● EXERCISE REQUIREMENTS
In the material below, the required lines run from the one containing "rewritten its parameter" through the one containing "Lemma same_parameters_sym (h1". Copy those lines exactly, ends included, and nothing else.
********************
(** X8: an instruction of the U family on a qubit outside the register
    fails when its gate is applied, after the gate factory has already
    rewritten its parameter list: the register state is as before, the
    list is normalised. *)
Theorem u_gate_outside_register (operation : QobjInstruction) (w : world)
        (q0 : nat) (rest : list nat) (l : loc) (ps : list R)
        (c : complex) (q : ket) (e : qexpr) :
  refused operation = false ->
  str_in (name operation) ["U"; "u1"; "u2"; "u3"] = true ->
  qubits operation = q0 :: rest ->
  params operation = Some l ->
  objects w !! l = Some ps ->
  1 <= length ps <= 3 ->
  _statevector w = Some ((c, q) :: e) ->
  length q <= q0 ->
  exists msg,
    run_operation operation w
    = (Raises (QuantumError msg),
       {| objects := <[l := spec_parameters ps]> (objects w);
          self_name := self_name w;
          _number_of_qubits := _number_of_qubits w;
          _statevector := _statevector w;
          mul_cache := tl (mul_cache w) |}).
Proof.
  intros Hr Hu Hq Hp Hl Hlen Hsv Hout.
  rewrite (run_operation_u _ _ _ _ Hr Hu Hq), Hp.
  rewrite (u_family_gate_eq (upper (name operation)) [q0] l (objects w) ps);
    [| rewrite (u_names_upper _ Hu); reflexivity | exact Hl].
  destruct (decide (1 <= length ps <= 3)); [|contradiction].
  unfold u_family_gate. rewrite (new_gate_NoDup _ [q0]) by apply NoDup_singleton.
  cbn [obind set_target_matrix]. rewrite (u_names_upper _ Hu), Hsv.
  rewrite apply_to_UGate. cbn [qapply_cached].
  destruct (cached_gate_UGate (hd nothing_cached (mul_cache (set_objects w
              (<[l := spec_parameters ps]> (objects w)))))
              (Some (compute_ugate_matrix (spec_parameters ps))) [q0] q)
    as (m' & ->).
  unfold apply_operator_Qubit. cbn [min_qubits list_max fold_right obind].
  assert (Hlt : (length q <? S (Nat.max q0 0))%nat = true).
  { apply Nat.ltb_lt. lia. }
  rewrite Hlt. cbn [obind set_objects objects self_name _number_of_qubits
                    _statevector mul_cache].
  rewrite Hsv. eauto.
Qed.

(** ** What a run depends on and what it writes *)

Lemma spec_parameters_valid (ps : list R) :
  1 <= length ps <= 3 <-> length (spec_parameters ps) = 3.
Proof.
  destruct ps as [|a [|b [|c [|d ps]]]]; simpl; lia.
Qed.

Lemma same_parameters_refl (h : gmap loc (list R)) : same_parameters h h.
Proof. intros l. reflexivity. Qed.

Lemma same_parameters_sym (h1 h2 : gmap loc (list R)) :
  same_parameters h1 h2 -> same_parameters h2 h1.
Proof. intros H l. symmetry. apply H. Qed.

Lemma same_parameters_trans (h1 h2 h3 : gmap loc (list R)) :
  same_parameters h1 h2 -> same_parameters h2 h3 -> same_parameters h1 h3.
Proof. intros H12 H23 l. rewrite H12. apply H23. Qed.

(** The outcome of the gate factory depends on the store only through the
    normalised parameters. *)
Lemma get_sym_op_same_parameters (name : string) (qid_tuple : list nat)
      (params : option loc) (h1 h2 : gmap loc (list R)) :
  same_parameters h1 h2 ->
  (get_sym_op name qid_tuple params h1).1 = (get_sym_op name qid_tuple params h2).1
  /\ same_parameters (get_sym_op name qid_tuple params h1).2
                     (get_sym_op name qid_tuple params h2).2.
Proof.
  intros Hs. split.
  2:{ eapply same_parameters_trans; [apply get_sym_op_writes|].
      eapply same_parameters_trans; [exact Hs|].
      apply same_parameters_sym, get_sym_op_writes. }
  destruct (startswith name "U" || startswith name "CU") eqn:Hn.
  - destruct params as [l|].
    + specialize (Hs l).
      destruct (h1 !! l) as [ps1|] eqn:H1, (h2 !! l) as [ps2|] eqn:H2;
        simpl in Hs; try discriminate.
      * inversion Hs as [Hps].
        rewrite (u_family_gate_eq _ _ _ _ _ Hn H1), (u_family_gate_eq _ _ _ _ _ Hn H2).
        destruct (decide (1 <= length ps1 <= 3)) as [V1|V1],
                 (decide (1 <= length ps2 <= 3)) as [V2|V2]; simpl.
        -- rewrite Hps. reflexivity.
        -- exfalso. apply V2. apply spec_parameters_valid. rewrite <- Hps.
           apply spec_parameters_valid, V1.
        -- exfalso. apply V1. apply spec_parameters_valid. rewrite Hps.
           apply spec_parameters_valid, V2.
        -- reflexivity.
      * rewrite !get_sym_op_dangling by assumption. reflexivity.
    + rewrite !get_sym_op_no_params by assumption. reflexivity.
  - unfold get_sym_op. run_monad.
    destruct (the_gate name qid_tuple) as [[g|]|e]; try reflexivity.
    rewrite Hn. reflexivity.
Qed.
(** * bare-git-client: tree mutation, three-way merge and reference updates

    A shallow embedding of the TypeScript sources
    ([schemas/index.ts], [utils/tree-walker.ts], [utils/concurrency.ts],
    [utils/ref-resolver.ts], [operations/add-many-files.ts],
    [operations/remove-many-files.ts], [operations/merge-branches.ts],
    [operations/list-files.ts]) over an
    explicit model of the object store they talk to, and the properties the
    specification states about them; then the operations beside them
    ([operations/add-file.ts] and [operations/remove-file.ts] in both their
    versions, [operations/add-placeholder.ts],
    [operations/remove-directory.ts], [operations/read-file.ts],
    [operations/get-file-details.ts], [operations/create-branch.ts],
    [operations/remove-branch.ts], [utils/binary-detection.ts]) and what
    the code shows of them. *)

From Stdlib Require Import OrderedTypeEx Sorted.
From stdpp Require Import base option list gmap strings pretty sorting.
From Stdlib Require Import Ascii ZArith Lia.

Local Open Scope string_scope.
Local Open Scope list_scope.

(** ** Data model *)

(** An OID names an object of the store.  The sources hold it in a
    [string]; [string | null] becomes [option OID]. *)
Definition OID := nat.

Inductive EntryType := blob | tree | commit.

#[global] Instance EntryType_eq_dec : EqDecision EntryType.
Proof. solve_decision. Defined.

Module TreeEntry.
Record t := mk { mode : string; path : string; oid : OID; type : EntryType }.
End TreeEntry.

#[global] Instance TreeEntry_eq_dec : EqDecision TreeEntry.t.
Proof. solve_decision. Defined.

Record Author := {
  name : string;
  email : string;
  timestamp : option Z;
  timezoneOffset : option Z }.

#[global] Instance Author_eq_dec : EqDecision Author.
Proof. solve_decision. Defined.

Record BuiltAuthor := {
  b_name : string;
  b_email : string;
  b_timestamp : Z;
  b_timezoneOffset : Z }.

#[global] Instance BuiltAuthor_eq_dec : EqDecision BuiltAuthor.
Proof. solve_decision. Defined.

Module Commit.
Record t := mk {
  message : string;
  tree : OID;
  parent : list OID;
  author : BuiltAuthor;
  committer : BuiltAuthor }.
End Commit.

#[global] Instance Commit_eq_dec : EqDecision Commit.t.
Proof. solve_decision. Defined.

Inductive GitObject :=
  | BlobObject (content : string)
  | TreeObject (entries : list TreeEntry.t)
  | CommitObject (c : Commit.t).

#[global] Instance GitObject_eq_dec : EqDecision GitObject.
Proof. solve_decision. Defined.

(** The repository: an append-only object table and the mutable
    reference namespace. *)
Record Store := {
  objects : list GitObject;
  refs : gmap string OID }.

(** ** Errors ([errors/BareGitClientError.ts]) *)

Inductive ErrorCode :=
  | NOT_FOUND | CONCURRENCY_ERROR | MERGE_CONFLICT | GIT_CLI_NOT_FOUND
  | ALREADY_EXISTS | INVALID_PATH | BINARY_FILE | INVALID_REFERENCE
  | INVALID_INPUT | OPERATION_FAILED.

(** The [context] record an error carries. *)
Inductive Context :=
  | ctx_resource (resource : string)
  | ctx_ref (ref : string)
  | ctx_conflicts (conflicts : list string)
  | ctx_path (p : string)
  | ctx_field (field : string)
  | ctx_operation (operation : string)
  | ctx_resource_name (resource name : string).

(** What a [catch] can see: the client's own error class, an exception
    of the git library, or a schema rejection.  [OutOfFuel] belongs to
    the model only: a recursion over the object graph ran out of its
    step budget; no [catch] handles it. *)
Inductive Error :=
  | BareGitClientError (code : ErrorCode) (context : Context)
  | GitError (code : string)
  | ZodError
  | OutOfFuel.

Definition notFound (resource : string) : Error :=
  BareGitClientError NOT_FOUND (ctx_resource resource).
Definition concurrencyError (ref : string) : Error :=
  BareGitClientError CONCURRENCY_ERROR (ctx_ref ref).
Definition mergeConflict (conflicts : list string) : Error :=
  BareGitClientError MERGE_CONFLICT (ctx_conflicts conflicts).
Definition alreadyExists (resource name : string) : Error :=
  BareGitClientError ALREADY_EXISTS (ctx_resource_name resource name).
Definition invalidPath (p : string) : Error :=
  BareGitClientError INVALID_PATH (ctx_path p).
Definition invalidInput (field : string) : Error :=
  BareGitClientError INVALID_INPUT (ctx_field field).
Definition operationFailed (operation : string) : Error :=
  BareGitClientError OPERATION_FAILED (ctx_operation operation).

(** ** The monad of store operations

    A thrown exception keeps the store as it was when it was thrown:
    objects written before the [throw] stay written. *)

Inductive Result (A : Type) :=
  | Ok (a : A)
  | Err (e : Error).
Arguments Ok {A} a.
Arguments Err {A} e.

Definition M (A : Type) : Type := Store -> Result A * Store.

Definition ret {A} (a : A) : M A := fun s => (Ok a, s).
Definition throw {A} (e : Error) : M A := fun s => (Err e, s).
Definition bind {A B} (m : M A) (f : A -> M B) : M B :=
  fun s => match m s with
           | (Ok a, s') => f a s'
           | (Err e, s') => (Err e, s')
           end.

(** [try m catch h] *)
Definition try_catch {A} (m : M A) (h : Error -> M A) : M A :=
  fun s => match m s with
           | (Ok a, s') => (Ok a, s')
           | (Err OutOfFuel, s') => (Err OutOfFuel, s')
           | (Err e, s') => h e s'
           end.

#[global] Instance M_ret : MRet M := @ret.
#[global] Instance M_bind : MBind M := fun A B f m => bind m f.
#[global] Instance M_fmap : FMap M := fun A B f m => bind m (fun a => ret (f a)).

(** The [catch] block every operation ends with: the client's errors pass,
    anything else becomes [OPERATION_FAILED]. *)
Definition wrapErrors {A} (operation : string) (m : M A) : M A :=
  try_catch m (fun e =>
    match e with
    | BareGitClientError _ _ => throw e
    | _ => throw (operationFailed operation)
    end).

(** ** The object store

    Modelled from the spec: the object store (the isomorphic-git library
    and the repository on disk) is an external collaborator whose code is
    not part of the repository.  Section 6 of the specification gives its
    contract: writes are content-addressed and idempotent, a tree is a
    set of entries kept in name order, a reference maps a name to an OID.
    Here an OID is the position of the object in the table, an object that
    is already stored is found again instead of stored twice, and
    [writeTree] puts the entries in name order before it stores them. *)

Definition writeObject (o : GitObject) : M OID := fun s =>
  match list_find (fun x => x = o) (objects s) with
  | Some (i, _) => (Ok i, s)
  | None => (Ok (length (objects s)),
             {| objects := (objects s ++ [o])%list; refs := refs s |})
  end.

Definition readObject (id : OID) (s : Store) : option GitObject :=
  objects s !! id.

(** Name order of tree entries (stable insertion sort). *)
Fixpoint insertEntry (e : TreeEntry.t) (l : list TreeEntry.t) : list TreeEntry.t :=
  match l with
  | [] => [e]
  | x :: l' =>
      if String.leb (TreeEntry.path e) (TreeEntry.path x) then e :: x :: l'
      else x :: insertEntry e l'
  end.

Definition sortEntries (l : list TreeEntry.t) : list TreeEntry.t :=
  foldr insertEntry [] l.

Definition writeBlob (content : string) : M OID :=
  writeObject (BlobObject content).

Definition readBlob (id : OID) : M string := fun s =>
  match readObject id s with
  | Some (BlobObject c) => (Ok c, s)
  | Some _ => (Err (GitError "ObjectTypeError"), s)
  | None => (Err (GitError "NotFoundError"), s)
  end.

Definition writeTree (entries : list TreeEntry.t) : M OID :=
  writeObject (TreeObject (sortEntries entries)).

Definition readTree (id : OID) : M (list TreeEntry.t) := fun s =>
  match readObject id s with
  | Some (TreeObject es) => (Ok es, s)
  | Some _ => (Err (GitError "ObjectTypeError"), s)
  | None => (Err (GitError "NotFoundError"), s)
  end.

Definition writeCommit (c : Commit.t) : M OID :=
  writeObject (CommitObject c).

Definition readCommit (id : OID) : M Commit.t := fun s =>
  match readObject id s with
  | Some (CommitObject c) => (Ok c, s)
  | Some _ => (Err (GitError "ObjectTypeError"), s)
  | None => (Err (GitError "NotFoundError"), s)
  end.

Definition resolveRef (ref : string) : M OID := fun s =>
  match refs s !! ref with
  | Some id => (Ok id, s)
  | None => (Err (GitError "NotFoundError"), s)
  end.

Definition writeRef (ref : string) (value : OID) (force : bool) : M unit := fun s =>
  match refs s !! ref with
  | Some _ =>
      if force then (Ok tt, {| objects := objects s; refs := <[ref := value]> (refs s) |})
      else (Err (GitError "AlreadyExistsError"), s)
  | None => (Ok tt, {| objects := objects s; refs := <[ref := value]> (refs s) |})
  end.

Definition deleteRef (ref : string) : M unit := fun s =>
  (Ok tt, {| objects := objects s; refs := delete ref (refs s) |}).

(** ** Strings: the path expressions of the sources *)

(** [s.replace(/^\/+/, '')] *)
Fixpoint stripLeadingSlashes (s : string) : string :=
  match s with
  | String c r => if Ascii.eqb c "/"%char then stripLeadingSlashes r else s
  | EmptyString => EmptyString
  end.
(** * The extraction pipeline of seeded-extraction

    A shallow embedding of [app/core/extractors/*.py],
    [app/models/financial.py], [app/core/document_processor.py],
    [app/utils/excel_generator.py] and the extraction task of
    [app/api/routes.py], followed by the properties of the pipeline that its
    specification states and by further properties of the code.

    Conventions of the embedding.
    - A Python [str] is a Rocq [string], one [ascii] per character.  The
      embedding is exact on ASCII text; the currency symbols of
      [currency_patterns] appear as their UTF-8 bytes, and no case folding is
      done outside ASCII.
    - A Python [float] obtained by [float(s)] is the binary64 rounding of the
      decimal numeral [s].  The embedding keeps the exact rational value of
      the numeral ([Fin q]) and models neither the rounding nor the overflow
      to an infinity: two floats whose numerals have the same value here are
      the same float in Python.
    - A Python [dict] is an association list in insertion order; assigning to
      an existing key keeps its position.
    - Exceptions are explicit: a call that may raise returns an [outcome].
    - Logging has no effect on results and is left out.
    - What the code calls from outside, the document libraries, the clock,
      the generator of identifiers, the file system and the writer of
      workbooks, is a parameter of the embedding. *)

From Stdlib Require Import String Ascii List ZArith QArith Lia Bool Arith.
From Stdlib Require Import Sorted.
Import ListNotations.
Local Close Scope Q_scope.
Local Open Scope nat_scope.
Local Open Scope string_scope.
Local Open Scope list_scope.

(* ================================================================== *)
(** * Python primitives used by the extractors *)
(* ================================================================== *)

Module Py.

(** ** Exceptions *)

Inductive exn : Type := ValueError | KeyError | IndexError.

Inductive outcome (A : Type) : Type :=
| Returns (a : A)
| Raises (e : exn).
Arguments Returns {A} a.
Arguments Raises {A} e.

Definition bind {A B} (c : outcome A) (k : A -> outcome B) : outcome B :=
  match c with
  | Returns a => k a
  | Raises e => Raises e
  end.

(** [try: body / except ValueError: handler] *)
Definition try_except_ValueError {A} (body : outcome A) (handler : outcome A)
  : outcome A :=
  match body with
  | Raises ValueError => handler
  | other => other
  end.

(** [try: body / except Exception: handler]; every exception of the
    embedding derives from [Exception]. *)
Definition try_except_Exception {A} (body : outcome A) (handler : outcome A)
  : outcome A :=
  match body with
  | Raises _ => handler
  | other => other
  end.

(** ** Characters *)

Definition code (c : ascii) : nat := nat_of_ascii c.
********************
● RESULT
    rewritten its parameter list: the register state is as before, the
    list is normalised. *)
Theorem u_gate_outside_register (operation : QobjInstruction) (w : world)
        (q0 : nat) (rest : list nat) (l : loc) (ps : list R)
        (c : complex) (q : ket) (e : qexpr) :
  refused operation = false ->
  str_in (name operation) ["U"; "u1"; "u2"; "u3"] = true ->
  qubits operation = q0 :: rest ->
  params operation = Some l ->
  objects w !! l = Some ps ->
  1 <= length ps <= 3 ->
  _statevector w = Some ((c, q) :: e) ->
  length q <= q0 ->
  exists msg,
    run_operation operation w
    = (Raises (QuantumError msg),
       {| objects := <[l := spec_parameters ps]> (objects w);
          self_name := self_name w;
          _number_of_qubits := _number_of_qubits w;
          _statevector := _statevector w;
          mul_cache := tl (mul_cache w) |}).
Proof.
  intros Hr Hu Hq Hp Hl Hlen Hsv Hout.
  rewrite (run_operation_u _ _ _ _ Hr Hu Hq), Hp.
  rewrite (u_family_gate_eq (upper (name operation)) [q0] l (objects w) ps);
    [| rewrite (u_names_upper _ Hu); reflexivity | exact Hl].
  destruct (decide (1 <= length ps <= 3)); [|contradiction].
  unfold u_family_gate. rewrite (new_gate_NoDup _ [q0]) by apply NoDup_singleton.
  cbn [obind set_target_matrix]. rewrite (u_names_upper _ Hu), Hsv.
  rewrite apply_to_UGate. cbn [qapply_cached].
  destruct (cached_gate_UGate (hd nothing_cached (mul_cache (set_objects w
              (<[l := spec_parameters ps]> (objects w)))))
              (Some (compute_ugate_matrix (spec_parameters ps))) [q0] q)
    as (m' & ->).
  unfold apply_operator_Qubit. cbn [min_qubits list_max fold_right obind].
  assert (Hlt : (length q <? S (Nat.max q0 0))%nat = true).
  { apply Nat.ltb_lt. lia. }
  rewrite Hlt. cbn [obind set_objects objects self_name _number_of_qubits
                    _statevector mul_cache].
  rewrite Hsv. eauto.
Qed.

(** ** What a run depends on and what it writes *)

Lemma spec_parameters_valid (ps : list R) :
  1 <= length ps <= 3 <-> length (spec_parameters ps) = 3.
Proof.
  destruct ps as [|a [|b [|c [|d ps]]]]; simpl; lia.
Qed.

Lemma same_parameters_refl (h : gmap loc (list R)) : same_parameters h h.
Proof. intros l. reflexivity. Qed.

Lemma same_parameters_sym (h1 h2 : gmap loc (list R)) :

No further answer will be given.